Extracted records
(* ===== verification/AcpiTables.v ===== *)
(** * The registry and the MADT

  [acpi_init] registers the tables the physical bytes define, [acpi_find_table] finds
  them, and [acpi_get_madt] visits the entries of the MADT ([AcpiSpec] for the reads). *)
From S2P Require Import Prelude Pmm PhysMem Vmm KernelMap Console Acpi AcpiSpec.

(** ** The tables of the firmware *)

Definition table_valid (m : mem) (t : Z) : bool :=
  negb (t =? 0) && (36 <=? rd32 m (t + 4)) && sum_ok m t (rd32 m (t + 4)).

Definition list_entry (m : mem) (lst sz i : Z) : Z :=
  if sz =? 8 then rd64 m (lst + (36 + i * 8)) else rd32 m (lst + (36 + i * 4)).

(** The entries a list of [len] bytes with entries of [sz] bytes is taken to have:
  those behind its 36-byte header, at most 64.  The subtraction is one of 32-bit
  numbers: a list shorter than its header counts as 64 entries. *)
Definition listed (len sz : Z) : Z := Z.min 64 ((len - 36) mod 2 ^ 32 / sz).

Definition list_entries (m : mem) (lst sz : Z) : list Z := list_entry m lst sz <$> range 0 (listed (rd32 m (lst + 4)) sz).

(** The list the root pointer names, and the size of its entries; 0 for none. *)
Definition root_list (m : mem) (rsdp : Z) : Z * Z :=
  if (2 <=? mem_get m (rsdp + 15)) && negb (rd64 m (rsdp + 24) =? 0) then (rd64 m (rsdp + 24), 8)
  else if negb (rd32 m (rsdp + 16) =? 0) then (rd32 m (rsdp + 16), 4) else (0, 0).

(** The registry, [None] when there is no ACPI. *)
Definition registry (m : mem) (rsdp : Z) : option (list Z) :=
  if (rsdp =? 0) || negb (sum_ok m rsdp (if 2 <=? mem_get m (rsdp + 15) then 36 else 20)) then None else
  let '(lst, sz) := root_list m rsdp in
  if (lst =? 0) || negb (sum_ok m lst (rd32 m (lst + 4))) then None
  else Some (filter (fun t => table_valid m t = true) (list_entries m lst sz)).

Definition with_signature (m : mem) (sig : list Z) (l : list Z) : list Z := filter (fun t => mem_read m t 4 = sig) l.

Definition revision (m : mem) (rsdp : Z) (l : list Z) : Z :=
  match with_signature m (str "FACP") l with
  | t :: _ => mem_get m (t + 8)
  | [] => if (root_list m rsdp).2 =? 8 then 2 else 1
  end.

(** The entries of the MADT that are reported: type, length and offset. *)
Fixpoint madt_entries (fuel : nat) (m : mem) (t len off : Z) : list (Z * Z * Z) :=
  match fuel with
  | O => []
  | S fuel =>
      let type := mem_get m (t + off) in
      let elen := mem_get m (t + (off + 1)) in
      if (off + 2 <=? len) && (2 <=? elen) && (off + elen <=? len)
      then (if type <=? 2 then [(type, elen, off)] else []) ++ madt_entries fuel m t len (off + elen)
      else []
  end.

• **Prompt**:
Among the records above, repeat exactly the line with "(** ** The tables of the firmware *)", the line with "if (rsdp =?", and every line in between, and only those.

• **Answer for this exercise**:
(** ** The tables of the firmware *)

Definition table_valid (m : mem) (t : Z) : bool :=
  negb (t =? 0) && (36 <=? rd32 m (t + 4)) && sum_ok m t (rd32 m (t + 4)).

Definition list_entry (m : mem) (lst sz i : Z) : Z :=
  if sz =? 8 then rd64 m (lst + (36 + i * 8)) else rd32 m (lst + (36 + i * 4)).

(** The entries a list of [len] bytes with entries of [sz] bytes is taken to have:
  those behind its 36-byte header, at most 64.  The subtraction is one of 32-bit
  numbers: a list shorter than its header counts as 64 entries. *)
Definition listed (len sz : Z) : Z := Z.min 64 ((len - 36) mod 2 ^ 32 / sz).

Definition list_entries (m : mem) (lst sz : Z) : list Z := list_entry m lst sz <$> range 0 (listed (rd32 m (lst + 4)) sz).

(** The list the root pointer names, and the size of its entries; 0 for none. *)
Definition root_list (m : mem) (rsdp : Z) : Z * Z :=
  if (2 <=? mem_get m (rsdp + 15)) && negb (rd64 m (rsdp + 24) =? 0) then (rd64 m (rsdp + 24), 8)
  else if negb (rd32 m (rsdp + 16) =? 0) then (rd32 m (rsdp + 16), 4) else (0, 0).

(** The registry, [None] when there is no ACPI. *)
Definition registry (m : mem) (rsdp : Z) : option (list Z) :=
  if (rsdp =? 0) || negb (sum_ok m rsdp (if 2 <=? mem_get m (rsdp + 15) then 36 else 20)) then None else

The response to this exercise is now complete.